The problem comes with the future our students face: what are you going to do when your scholarship runs out to get the time to pursue the non-useful discipline of philosophy? You have to eat; to eat in our world you need to hustle; we don't just give food away ... all these point to the artificial scarcity imposed by capitalism to turn our lives toward gaining the necessities of life.

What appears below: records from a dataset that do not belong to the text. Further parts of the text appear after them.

(** What is on the wire for a document: its frame, or a part of it if the connection broke. *)
Definition delivers (whole : Prop) (d : D) (f : list Z) : Prop :=
  valid d /\ exists g, carries d g /\ f `prefix_of` g /\ (whole -> f = g).

Lemma delivers_mono (w w' : Prop) d f : (w' -> w) -> delivers w d f -> delivers w' d f.
Proof. intros Hw (? & g & ? & ? & H). split; [done|]. exists g. by split_and!; auto. Qed.

End Delivery.

(** ** The server *)

Section Session.
Context {D : Type} {P : Protocol D} {m : module_config} {S : Served P m}.

#[local] Existing Instance document.

(** A state of the connection while requests are served. *)
Record session_ok (I : v2g_context -> Prop) (k : link D) : Prop := {
  session_link : link_ok m I k;
  session_flag : flag_byte_pos (stream k) = 0
}.

(** The server has sent [ds]. *)
Definition sends (I : v2g_context -> Prop) (ds : list D) (k k' : link D) : Prop :=
  session_ok I k' /\ attempts k' = attempts k /\ (writes k = [] -> writes k' = []) /\
  exists l, sent k' = sent k ++ l /\ Forall2 (delivers (writes k = [])) ds l.

Lemma session_mono (I J : v2g_context -> Prop) k : (forall c, I c -> J c) -> session_ok I k -> session_ok J k.
Proof. intros H [[(?&?&?) ? ? ?] ?]. split; [split|]; try done. split; auto. Qed.

Lemma sends_trans I ds ds' k1 k2 k3 : sends I ds k1 k2 -> sends I ds' k2 k3 -> sends I (ds ++ ds') k1 k3.
Proof.
  intros (_ & Ha1 & Hw1 & l1 & Hs1 & HF1) (H3 & Ha2 & Hw2 & l2 & Hs2 & HF2). split; [done|]. split; [congruence|]. split; [auto|].
  exists (l1 ++ l2). split; [by rewrite Hs2, Hs1, app_assoc|]. apply Forall2_app; [done|].
  eapply Forall2_impl; [exact HF2|]. intros d f. apply delivers_mono, Hw1.
Qed.

Lemma sends_more I ds k1 k2 k3 : sends I ds k1 k2 -> sends I [] k2 k3 -> sends I ds k1 k3.
Proof. intros H1 H2. rewrite <- (app_nil_r ds). by eapply sends_trans. Qed.

Lemma sends_nothing I k k' : session_ok I k' -> attempts k' = attempts k -> writes k' = writes k -> sent k' = sent k -> sends I [] k k'.
Proof.
  intros Hk Ha Hw Hs. split; [done|]. split; [done|]. split; [by rewrite Hw|]. exists []. rewrite app_nil_r, Hs. split; [done|constructor].
Qed.

Section Sending.
Context {I : v2g_context -> Prop}.

(** A change of the connection that no byte depends on. *)
Lemma session_conn k (f : v2g_connection D -> v2g_connection D) : session_ok I k -> conn_fits I (f (conn k)) -> session_ok I (over conn f k).
Proof. intros [[] Hf] Hc. by split. Qed.

Lemma wp_on_conn {A} (f : v2g_connection D -> v2g_connection D) (K : unit -> M (link D) A) Q k :
  wp (K tt) Q (over conn f k) -> wp (bind (on_conn (modify f)) K) Q k.
Proof. intros H. apply wp_bind. eexists _, _. split; [reflexivity|exact H]. Qed.

Lemma wp_clear_first {A} (K : unit -> M (link D) A) Q k : session_ok I k ->
  (forall k', session_ok I k' -> conn k' = conn k -> attempts k' = attempts k -> writes k' = writes k -> sent k' = sent k -> wp (K tt) Q k') ->
  wp (bind clear_first K) Q k.
Proof.
  intros [[H1 H2 H3 H4] Hf] HK. apply wp_bind. unfold clear_first, wp at 1. unfold aput. unfold DEFAULT_BUFFER_SIZE in H2.
  destruct (Z.ltb_spec 0 (Z.of_nat (length (data (stream k))))); [|lia]. simpl. eexists _, _. split; [reflexivity|].
  apply HK; try done. split; [|done]. split; simpl; try done; [by rewrite length_insert|]. apply Forall_insert; [done|]. unfold is_byte. lia.
Qed.

Lemma session_stream k (f : exi_bitstream_t -> exi_bitstream_t) : session_ok I k ->
  data (f (stream k)) = data (stream k) -> flag_byte_pos (f (stream k)) = flag_byte_pos (stream k) -> session_ok I (over stream f k).
Proof. intros [[] Hf] Hd Hg. split; [split; simpl; rewrite ?Hd; done|]. simpl. congruence. Qed.

Lemma wp_when_debugging {A} (n : M (link D) unit) (K : unit -> M (link D) A) Q k :
  wp (bind n K) Q k -> wp (K tt) Q k -> wp (bind (when_debugging n) K) Q k.
Proof.
  intros H1 H2. unfold when_debugging. apply wp_bind, wp_gets. unfold when. case_match.
  - destruct H1 as (a & k' & Hm & HQ). apply bind_inv in Hm as [([] & s1 & Hm & Hr)|(e & _ & [=])]. exists tt, s1. split; [done|]. by exists a, k'.
  - apply wp_ret. exact H2.
Qed.

(** Publishing a message reads the buffer up to its length. *)
Lemma wp_publish_message {A} (is_req : bool) (K : unit -> M (link D) A) Q k : session_ok I k ->
  0 <= (if is_req then payload_len k + V2GTP_HEADER_LENGTH else exi_bitstream_get_length (stream k)) <= DEFAULT_BUFFER_SIZE ->
  (forall k', session_ok I k' -> sends I [] k k' -> exi_out (conn k') = exi_out (conn k) ->
     session_stop_res_pending (conn k') = session_stop_res_pending (conn k) -> stream k' = stream k -> wp (K tt) Q k') ->
  wp (bind (publish_var_V2G_Message is_req) K) Q k.
Proof.
  intros Hk Hlen HK. apply wp_bind. unfold publish_var_V2G_Message. apply wp_gets. simpl.
  rewrite (link_length _ _ _ (session_link _ _ Hk)). set (n := if is_req then _ else _) in *.
  destruct (Z.leb_spec 0 n), (Z.leb_spec n DEFAULT_BUFFER_SIZE); simpl; try lia. eexists _, _. split; [reflexivity|].
  match goal with |- wp _ _ ?k1 => assert (session_ok I k1) as Hk' by (destruct Hk as [[] ?]; split; [split|]; done) end.
  apply HK; try done. by apply sends_nothing.
Qed.

(** A response is encoded, and sent. *)
Lemma encoding_ok k d : session_ok I k -> byte_pos (stream k) = V2GTP_HEADER_LENGTH -> bit_count (stream k) = 0 ->
  data_size (stream k) = DEFAULT_BUFFER_SIZE -> valid d -> exists rv k', on_exi (encode_document d) k = Some (Ok rv, k') /\
    session_ok I k' /\ conn k' = conn k /\ attempts k' = attempts k /\ writes k' = writes k /\ sent k' = sent k /\
    (rv = 0 -> writable (stream k) /\ exists bs, stream k' = put_bits (stream k) bs /\ room (stream k) (length bs) /\
       forall t, shape t -> exists t', reads decode_document bs t tt t' /\ agree d t').
Proof.
  intros [[H1 H2 H3 H4] Hf] Hp Hb Hs Hv. unfold V2GTP_HEADER_LENGTH in Hp. unfold DEFAULT_BUFFER_SIZE in H2, Hs.
  assert (writable (stream k)) as Hw.
  { split; [split; done || lia|intros i; unfold pos; rewrite Hp, Hb; intros Hi; Z.to_euclidean_division_equations; lia|].
    unfold pos, capacity. lia. }
  destruct (codec_wire d Hv) as (bs & He & Hd). rewrite <- encode_is in He. unfold on_exi.
  destruct (He _ Hw) as [Hok Herr]. destruct (Z.leb_spec (pos (stream k) + Z.of_nat (length bs)) (capacity (stream k))) as [Hr|Hr].
  - rewrite (Hok Hr). eexists _, _. split; [reflexivity|]. destruct (put_bits_config (stream k) bs) as (_ & _ & Hf' & _ & Hl).
    pose proof (put_bits_writable _ _ Hw Hr) as [[] _ _].
    split; [split; [split; simpl; try done; by rewrite Hl|simpl; congruence]|]. do 4 (split; [done|]).
    intros _. split; [done|]. exists bs. split; [done|]. split; [exact Hr|]. intros t Ht. destruct (Hd t Ht) as (t' & Hrd & Ha).
    exists t'. rewrite decode_is. by split.
  - destruct Herr as (s' & -> & [] & (_ & _ & Hf' & _ & Hl) & _); [unfold room; lia|]. eexists _, _. split; [reflexivity|].
    split; [split; [split; simpl; try done; by rewrite Hl|simpl; congruence]|]. by do 4 (split; [done|]).
Qed.

Lemma wp_announce_end {A} ev (K : unit -> M (link D) A) Q k : session_ok I k ->
  (forall k', sends I [] k k' -> wp (K tt) Q k') -> wp (bind (announce_end ev) K) Q k.
Proof.
  intros Hk HK. apply wp_bind. unfold announce_end. apply wp_gets. simpl.
  assert (forall f, (forall c : v2g_connection D, ctx (f c) = ctx c /\ now (f c) = now c /\ urandom (f c) = urandom c) ->
    sends I [] k (over conn f k)) as Hq.
  { intros f Hf. destruct (Hf (conn k)) as (E1 & E2 & E3). apply sends_nothing; try done. apply session_conn; [done|].
    destruct Hk as [[(?&?&?) _ _ _] _]. unfold conn_fits. by rewrite E1, E2, E3. }
  destruct (session_stop_res_pending (conn k)).
  - unfold when. case_match; [|by apply wp_ret, HK, sends_nothing]. eexists _, _. split; [reflexivity|].
    apply HK, (Hq (over published (fun l => l ++ [publish_session_stop_res_sent FailedTermination]))). done.
  - eexists _, _. split; [reflexivity|].
    apply HK, (Hq (fun c => put session_stop_res_pending SSR_NONE (over published (fun l => l ++ [publish_session_stop_res_sent Terminate]) c))). done.
  - eexists _, _. split; [reflexivity|].
    apply HK, (Hq (fun c => put session_stop_res_pending SSR_NONE (over published (fun l => l ++ [publish_session_stop_res_sent Pause]) c))). done.
Qed.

[{Update, to fill in some steps in the argument.} The way most of us provide for the necessities of life efficiently enough that we have leisure time for philosophical pursuits is to work as HE teachers. Now for complex historical reasons there is now pressure to publish early and often in order not just to get tenure but even to secure the sort of TT jobs that give some free time for philosophical pursuits. Now I take it that what Mohan and I are after is an understanding that philosophical pursuit does not have to result in publication, or at least not so many publications so early in one's career, and that such publications should not be aimed at securing employment, but at contributing meaningfully to a philosophical discussion. {End of update.}]
With the percentage of desireable TT jobs relative to precarious positions (which begin pre-PhD, so that we are not talking about a "job market" beginning post-PhD, but a "labor system" encompassing pre- and post-PhD components) continuing to decline then we see the pressures for publications as professional credentials ever-increasing, with the effects on the publishing system Mohan diagnoses.

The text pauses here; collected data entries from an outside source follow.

(** The loop over the entries. *)
Lemma negotiate_chooses (supported : Z) (l : list appHand_AppProtocolType) (n : negotiation) :
  let n' := fold_left (negotiate supported) l n in
  (n' = n /\ Forall (fun p => ~ eligible supported (ev_app_priority n) p) l) \/
  (exists before p after protocol minor, l = before ++ p :: after /\ common supported p = Some (protocol, minor) /\
     n' = negotiated minor protocol p /\ Priority p <= ev_app_priority n /\
     Forall (fun q => is_Some (common supported q) -> Priority p <= Priority q) before /\
     Forall (fun q => is_Some (common supported q) -> Priority p < Priority q) after).
Proof.
  induction l as [|p l IH] using rev_ind; cbv zeta in *; [left; by split|]. rewrite fold_left_app. cbn [fold_left].
  rewrite negotiate_common. set (n' := fold_left _ _ _) in *.
  destruct (common supported p) as [[protocol minor]|] eqn:Hp.
  2: { destruct IH as [[-> HF]|(b & q & a & pr & mi & -> & ? & ? & ? & ? & HF)]; [left|right].
       - split; [done|]. apply Forall_app. split; [done|]. apply Forall_singleton. intros [[? H] _]. congruence.
       - exists b, q, (a ++ [p]), pr, mi. split; [by rewrite <- app_assoc|]. do 4 (split; [done|]). apply Forall_app. split; [done|].
         apply Forall_singleton. intros [? H']. congruence. }
  destruct (Z.leb_spec (Priority p) (ev_app_priority n')) as [Hle|Hgt].
  - right. exists l, p, [], protocol, minor. do 3 (split; [done|]). destruct IH as [[-> HF]|(b & q & a & pr & mi & -> & Hq & En & Hlim & HFb & HFa)].
    + split; [done|]. split; [|constructor]. eapply Forall_impl; [exact HF|]. intros q Hq Hc. destruct (Z.le_gt_cases (Priority p) (Priority q)); [done|].
      exfalso. apply Hq. split; [done|lia].
    + rewrite En in Hle. simpl in Hle. split; [lia|]. split; [|constructor]. apply Forall_app. split; [|apply Forall_cons; split; [done|]].
      * eapply Forall_impl; [exact HFb|]. intros x Hx Hc. specialize (Hx Hc). lia.
      * eapply Forall_impl; [exact HFa|]. intros x Hx Hc. specialize (Hx Hc). lia.
  - destruct IH as [[E HF]|(b & q & a & pr & mi & -> & Hq & En & Hlim & HFb & HFa)]; [left|right].
    + rewrite E in Hgt |- *. split; [done|]. apply Forall_app. split; [done|]. apply Forall_singleton. intros [_ ?]. lia.
    + rewrite En in Hgt. simpl in Hgt. exists b, q, (a ++ [p]), pr, mi. split; [by rewrite <- app_assoc|]. do 4 (split; [done|]).
      apply Forall_app. split; [done|]. by apply Forall_singleton.
Qed.

(** C14. The protocol of a session: among the entries of the EV's list that the charging station
    supports and whose priority number is not above the limit the negotiation starts with (20 in the
    handshake), the server chooses the one with the lowest number, which is the highest priority,
    and the last one if several have it. The result is its protocol, its schema id and its priority,
    with the code OK_SuccessfulNegotiation if its minor version is the one of the charging station
    and OK_SuccessfulNegotiationWithMinorDeviation otherwise. If there is no such entry, the result
    is the one the negotiation started with (a failure in the handshake). *)
Theorem negotiation_chooses (supported : Z) (l : list appHand_AppProtocolType) (n : negotiation) :
  let n' := fold_left (negotiate supported) l n in
  (n' = n /\ Forall (fun p => ~ eligible supported (ev_app_priority n) p) l) \/
  (exists before p after protocol minor, l = before ++ p :: after /\ common supported p = Some (protocol, minor) /\
     chosen n' = protocol /\ schema_id n' = SchemaID p /\ ev_app_priority n' = Priority p /\
     (VersionNumberMinor p = minor -> response_code n' = appHand_responseCodeType_OK_SuccessfulNegotiation) /\
     (VersionNumberMinor p <> minor -> response_code n' = appHand_responseCodeType_OK_SuccessfulNegotiationWithMinorDeviation) /\
     Priority p <= ev_app_priority n /\
     Forall (fun q => is_Some (common supported q) -> Priority p <= Priority q) before /\
     Forall (fun q => is_Some (common supported q) -> Priority p < Priority q) after).
Proof.
  destruct (negotiate_chooses supported l n) as [H|(before & p & after & protocol & minor & Hl & Hc & En & H)]; [by left|right].
  exists before, p, after, protocol, minor. cbv zeta. rewrite En. do 5 (split; [done|]). split; [|split; [|exact H]]; intros Hm; simpl.
  - by rewrite (proj2 (Z.eqb_eq _ _) Hm).
  - by rewrite (proj2 (Z.eqb_neq _ _) Hm).
Qed.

So if we are going to stay with the useful / non-useful distinction, we can either make the case that we academics should be like the Egyptian priests -- a supported class whose work aims precisely at the non-useful -- or we can try to convince our masters that philosophy really is useful. If the latter, we can appeal to our university administrators that our research can pay off in grants and / or our teaching can pay off in student credit hours, and we can appeal to our legislators that public money supporting philosophy instruction in public institutions is money well spent, an investment in human capital whose payoff comes in unpredictable and untraceable ways as our students invent things that can be sold at a profit.
So what are we to do [{Update:} to decouple philosophical pursuits from employment-driven publication, so that publication can be aimed at philosophical communication, rather than as a means to the end of finding time for philosophical pursuits {end update}]? At least three four synergistic efforts suggest themselves: 1) work to increase the social wage so that everyone in precarious employment in any field is better off; 2) work to improve the working conditions of those in precarious academic employment; 3) work to increase the percentage of TT jobs relative to those in precarious academic conditions; [{Update:} 4) work to change tenure standards to emphasize the quality of philosophical work done in conferences and in the classroom {end update}].